Collected data
(* ===== verification/SessionEvent.v ===== *)
(** * sessionlog: events and their admission rules

    Models [services/brain/internal/sessionlog/event.go]: the closed sets of
    kinds and freshness classes, provenance, the sanitiser, structural
    validation and the provenance-first admission rule. *)

From Stdlib Require Import Ascii String.
From S2P Require Import Prelude GoString GoPath Float64 Runtime.
Open Scope string_scope.
Open Scope Z_scope.

Definition Schema : string := "sentra-scm.sessionlog/v1".

(** ** Closed sets of names *)

Definition KindTaskStart : string := "task_start".
Definition KindContextServed : string := "context_served".
Definition KindRead : string := "read".
Definition KindRefresh : string := "refresh".
Definition KindEdit : string := "edit".
Definition KindTest : string := "test".
Definition KindFailure : string := "failure".
Definition KindCompaction : string := "compaction".
Definition KindCompletion : string := "completion".

Definition AllKinds : list string :=
  [KindTaskStart; KindContextServed; KindRead; KindRefresh;
   KindEdit; KindTest; KindFailure; KindCompaction; KindCompletion].

Definition Kind_Valid (k : string) : bool := bool_decide (k ∈ AllKinds).

Definition FreshnessTimeless : string := "timeless".
Definition FreshnessAsOf : string := "as_of".
Definition FreshnessPointer : string := "pointer".
Definition FreshnessStale : string := "stale".
Definition FreshnessSuperseded : string := "superseded".

Definition freshnessSet : list string :=
  [FreshnessTimeless; FreshnessAsOf; FreshnessPointer; FreshnessStale; FreshnessSuperseded].

Definition Freshness_Valid (f : string) : bool := bool_decide (f ∈ freshnessSet).

Definition ExcludedByDefault (f : string) : bool := bool_decide (f = FreshnessSuperseded).

(** ** Records *)

Record Range := MkRange { r_Start : Z; r_End : Z }.
#[export] Instance Range_eq_dec : EqDecision Range.
Proof. solve_decision. Defined.

Definition Range_Valid (r : Range) : bool :=
  (0 <=? r_Start r) && (0 <=? r_End r) && ((r_End r =? 0) || (r_Start r <=? r_End r)).

Record Provenance := MkProvenance {
  Repository : string;
  Tree : string;
  BaseDigest : string;
  Path : string;
  PRange : Range;
  Symbol : string;
  Handle : string;
  Confidence : f64
}.

Inductive BudgetTier := TierL0 | TierL1 | TierL2 | TierL3.
#[export] Instance BudgetTier_eq_dec : EqDecision BudgetTier.
Proof. solve_decision. Defined.

Record Budgets := MkBudgets { L0 : Z; L1 : Z; L2 : Z; L3 : Z }.

Definition Budgets_Total (b : Budgets) : Z := L0 b + L1 b + L2 b + L3 b.

Definition tierFor (f : string) : BudgetTier :=
  if bool_decide (f = FreshnessTimeless \/ f = FreshnessPointer) then TierL0
  else if bool_decide (f = FreshnessAsOf) then TierL1
  else if bool_decide (f = FreshnessStale) then TierL2
  else if bool_decide (f = FreshnessSuperseded) then TierL3
  else TierL1.

Record Event := MkEvent {
  ev_Schema : string;
  ev_ID : string;
  ev_Seq : Z;
  ev_Session : string;
  ev_Kind : string;
  ev_Time : string;
  ev_Verb : string;
  ev_Provenance : Provenance;
  ev_Freshness : string;
  ev_PredictedDigest : string;
  ev_ObservedDigest : string;
  ev_Counts : gmap string Z;
  ev_CoverageWarnings : list string;
  ev_FreeText : string;
  ev_Folded : Z
}.

(** ** Identity *)

(** The text [fmt.Fprintf(h, "%d|%s|%s|%s", ...)] writes into the hash. *)
Definition event_preimage (seq : Z) (session kind timeISO : string) : string :=
  dec seq ++ "|" ++ session ++ "|" ++ kind ++ "|" ++ timeISO.

Definition EventID `{GoRuntime} (seq : Z) (session kind timeISO : string) : string :=
  sha256_16 (event_preimage seq session kind timeISO).

(** ** Sanitising *)

Definition MaxFreeTextBytes : Z := 512.

(** The raw byte slice [s[:MaxFreeTextBytes]] taken when [s] is longer. *)
Definition cap_text (s : string) : string :=
  if MaxFreeTextBytes <? len s then str_take (Z.to_nat MaxFreeTextBytes) s else s.

(** Copies the map through its sorted keys. *)
Definition canonicalCounts (m : gmap string Z) : gmap string Z :=
  list_to_map (sort_by (on_key fst String.ltb) (map_to_list m)).

Definition Sanitize (ev : Event) : Event := {|
  ev_Schema := ev_Schema ev; ev_ID := ev_ID ev; ev_Seq := ev_Seq ev;
  ev_Session := ev_Session ev; ev_Kind := ev_Kind ev; ev_Time := ev_Time ev;
  ev_Verb := ev_Verb ev; ev_Provenance := ev_Provenance ev; ev_Freshness := ev_Freshness ev;
  ev_PredictedDigest := ev_PredictedDigest ev; ev_ObservedDigest := ev_ObservedDigest ev;
  ev_Counts := canonicalCounts (ev_Counts ev);
  ev_CoverageWarnings := map cap_text (ev_CoverageWarnings ev);
  ev_FreeText := cap_text (ev_FreeText ev);
  ev_Folded := ev_Folded ev
|}.

(** ** Validation *)

Inductive session_error :=
| EUnknownKind (k : string)
| EUnsupportedSchema (s : string)
| EUnknownFreshness (f : string)
| EInvalidRange
| EConfidence
| EFreeText
| EEmptyPath
| EAbsolutePath (p : string)
| EBackslashPath (p : string)
| EPathEncoding
| EPathEscape (p : string)
| ESeqRequired
| ETimeRequired
| ETimeFormat
| ENeedsSource (k : string)
| ENeedsLocator (k : string).

Definition ishex (c : ascii) : bool := in_range 48 57 c || in_range 97 102 c || in_range 65 70 c.

(** [url.PathUnescape] succeeds: every [%] is followed by two hex digits. *)
Fixpoint path_unescape_ok (s : string) : bool :=
  match s with
  | EmptyString => true
  | String c s1 =>
      if Ascii.eqb c "%" then
        match s1 with
        | String a (String b s2) => ishex a && ishex b && path_unescape_ok s2
        | _ => false
        end
      else path_unescape_ok s1
  end.

Definition validatePath (p : string) : result session_error unit :=
  fail_if (String.eqb p EmptyString) EEmptyPath
  (fail_if (has_prefix "/" p) (EAbsolutePath p)
  (fail_if (contains_char "\" p) (EBackslashPath p)
  (fail_if (contains_char "%" p && negb (path_unescape_ok p)) EPathEncoding
  (fail_if (bool_decide (".." ∈ split_char "/" p)) (EPathEscape p)
  (Ok tt))))).

Definition validateFields (ev : Event) : result session_error unit :=
  let p := ev_Provenance ev in
  fail_if (negb (Kind_Valid (ev_Kind ev))) (EUnknownKind (ev_Kind ev))
  (fail_if (negb (String.eqb (ev_Schema ev) EmptyString) && negb (String.eqb (ev_Schema ev) Schema))
     (EUnsupportedSchema (ev_Schema ev))
  (fail_if (negb (String.eqb (ev_Freshness ev) EmptyString) && negb (Freshness_Valid (ev_Freshness ev)))
     (EUnknownFreshness (ev_Freshness ev))
  (fail_if (negb (Range_Valid (PRange p))) EInvalidRange
  (fail_if (f_ltb (Confidence p) f_zero || f_ltb f_one (Confidence p)) EConfidence
  (fail_if (MaxFreeTextBytes <? len (ev_FreeText ev)) EFreeText
  (if String.eqb (Path p) EmptyString then Ok tt else validatePath (Path p))))))).

Definition Event_Validate `{GoRuntime} (ev : Event) : result session_error unit :=
  match validateFields ev with
  | Err e => Err e
  | Ok _ =>
      fail_if (ev_Seq ev =? 0) ESeqRequired
      (fail_if (String.eqb (ev_Time ev) EmptyString) ETimeRequired
      (fail_if (negb (rfc3339nano_ok (ev_Time ev))) ETimeFormat (Ok tt)))
  end.

Definition requireProvenanceKinds : list string := [KindEdit; KindCompaction; KindContextServed].

Definition RequireProvenance (k : string) : bool := bool_decide (k ∈ requireProvenanceKinds).

Definition ValidateProvenance (ev : Event) : result session_error unit :=
  if negb (RequireProvenance (ev_Kind ev)) then Ok tt
  else
    let p := ev_Provenance ev in
    fail_if (blank (Repository p) && blank (Tree p)) (ENeedsSource (ev_Kind ev))
    (fail_if (blank (Path p) && blank (Symbol p) && blank (Handle p)) (ENeedsLocator (ev_Kind ev))
    (if String.eqb (Path p) EmptyString then Ok tt else validatePath (Path p))).

(** ** Lemmas *)

Lemma canonicalCounts_id m : canonicalCounts m = m.
Proof.
  unfold canonicalCounts.
  rewrite (list_to_map_proper _ (map_to_list m)).
  - apply list_to_map_to_list.
  - rewrite sort_by_perm. apply NoDup_fst_map_to_list.
  - apply sort_by_perm.
Qed.

Lemma len_cap_text s : len (cap_text s) <= MaxFreeTextBytes.
Proof.
  unfold cap_text. destruct (Z.ltb_spec MaxFreeTextBytes (len s)); [|done].
  unfold len. rewrite length_str_take. unfold MaxFreeTextBytes. lia.
Qed.

Lemma cap_text_idem s : cap_text (cap_text s) = cap_text s.
Proof.
  unfold cap_text at 1. pose proof (len_cap_text s).
  destruct (Z.ltb_spec MaxFreeTextBytes (len (cap_text s))); [lia|done].
Qed.

Lemma Sanitize_idem ev : Sanitize (Sanitize ev) = Sanitize ev.
Proof.
  unfold Sanitize; cbn. f_equal.
  - by rewrite !canonicalCounts_id.
  - rewrite map_map. apply map_ext, cap_text_idem.
  - apply cap_text_idem.
Qed.
#[export] Hint Rewrite canonicalCounts_id cap_text_idem Sanitize_idem : gomem.

Lemma validatePath_ok p :
  validatePath p = Ok tt <->
  p <> EmptyString /\ has_prefix "/" p = false /\ contains_char "\" p = false /\
  (contains_char "%" p = true -> path_unescape_ok p = true) /\ ".." ∉ split_char "/" p.
Proof.
  unfold validatePath, fail_if. split.
  - intros H. res_inv. bool_prop. split_and!; try done; [by apply String.eqb_neq|].
    intros Hp. rewrite Hp in *. by destruct (path_unescape_ok p).
  - intros (H1 & H2 & H3 & H4 & H5). rewrite (proj2 (String.eqb_neq _ _) H1), H2, H3.
    rewrite bool_decide_eq_false_2 by done.
    destruct (contains_char "%" p); [by rewrite H4|done].
Qed.

(** ** Properties *)

(** A path that [validatePath] accepts is confined: resolving its segments
    from any directory never climbs out of that directory, and every path it
    rejects is empty, absolute, has a backslash, a malformed percent escape or
    a [..] segment. *)
Theorem validatePath_confines (p : string) :
  (validatePath p = Ok tt ->
     forall dir, exists sub, walk dir (split_char "/" p) = Some (sub ++ dir)%list) /\
  (is_ok (validatePath p) = false ->
     p = EmptyString \/ has_prefix "/" p = true \/ contains_char "\" p = true \/
     (contains_char "%" p = true /\ path_unescape_ok p = false) \/ ".." ∈ split_char "/" p).
Proof.
  split.
  - intros (_ & _ & _ & _ & Hn)%validatePath_ok dir. by apply walk_no_dotdot.
  - unfold validatePath, fail_if. intros H. repeat case_match; try done; bool_prop; try tauto.
    left. by apply String.eqb_eq.
Qed.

— Exercise prompt —
Beginning at the line with "fail_if (String.eqb p" and ending at the line with "Definition requireProvenanceKinds : list", reproduce each line of the data above exactly, and add no other lines.

— Result for this task —
  fail_if (String.eqb p EmptyString) EEmptyPath
  (fail_if (has_prefix "/" p) (EAbsolutePath p)
  (fail_if (contains_char "\" p) (EBackslashPath p)
  (fail_if (contains_char "%" p && negb (path_unescape_ok p)) EPathEncoding
  (fail_if (bool_decide (".." ∈ split_char "/" p)) (EPathEscape p)
  (Ok tt))))).

Definition validateFields (ev : Event) : result session_error unit :=
  let p := ev_Provenance ev in
  fail_if (negb (Kind_Valid (ev_Kind ev))) (EUnknownKind (ev_Kind ev))
  (fail_if (negb (String.eqb (ev_Schema ev) EmptyString) && negb (String.eqb (ev_Schema ev) Schema))
     (EUnsupportedSchema (ev_Schema ev))
  (fail_if (negb (String.eqb (ev_Freshness ev) EmptyString) && negb (Freshness_Valid (ev_Freshness ev)))
     (EUnknownFreshness (ev_Freshness ev))
  (fail_if (negb (Range_Valid (PRange p))) EInvalidRange
  (fail_if (f_ltb (Confidence p) f_zero || f_ltb f_one (Confidence p)) EConfidence
  (fail_if (MaxFreeTextBytes <? len (ev_FreeText ev)) EFreeText
  (if String.eqb (Path p) EmptyString then Ok tt else validatePath (Path p))))))).

Definition Event_Validate `{GoRuntime} (ev : Event) : result session_error unit :=
  match validateFields ev with
  | Err e => Err e
  | Ok _ =>
      fail_if (ev_Seq ev =? 0) ESeqRequired
      (fail_if (String.eqb (ev_Time ev) EmptyString) ETimeRequired
      (fail_if (negb (rfc3339nano_ok (ev_Time ev))) ETimeFormat (Ok tt)))
  end.

Definition requireProvenanceKinds : list string := [KindEdit; KindCompaction; KindContextServed].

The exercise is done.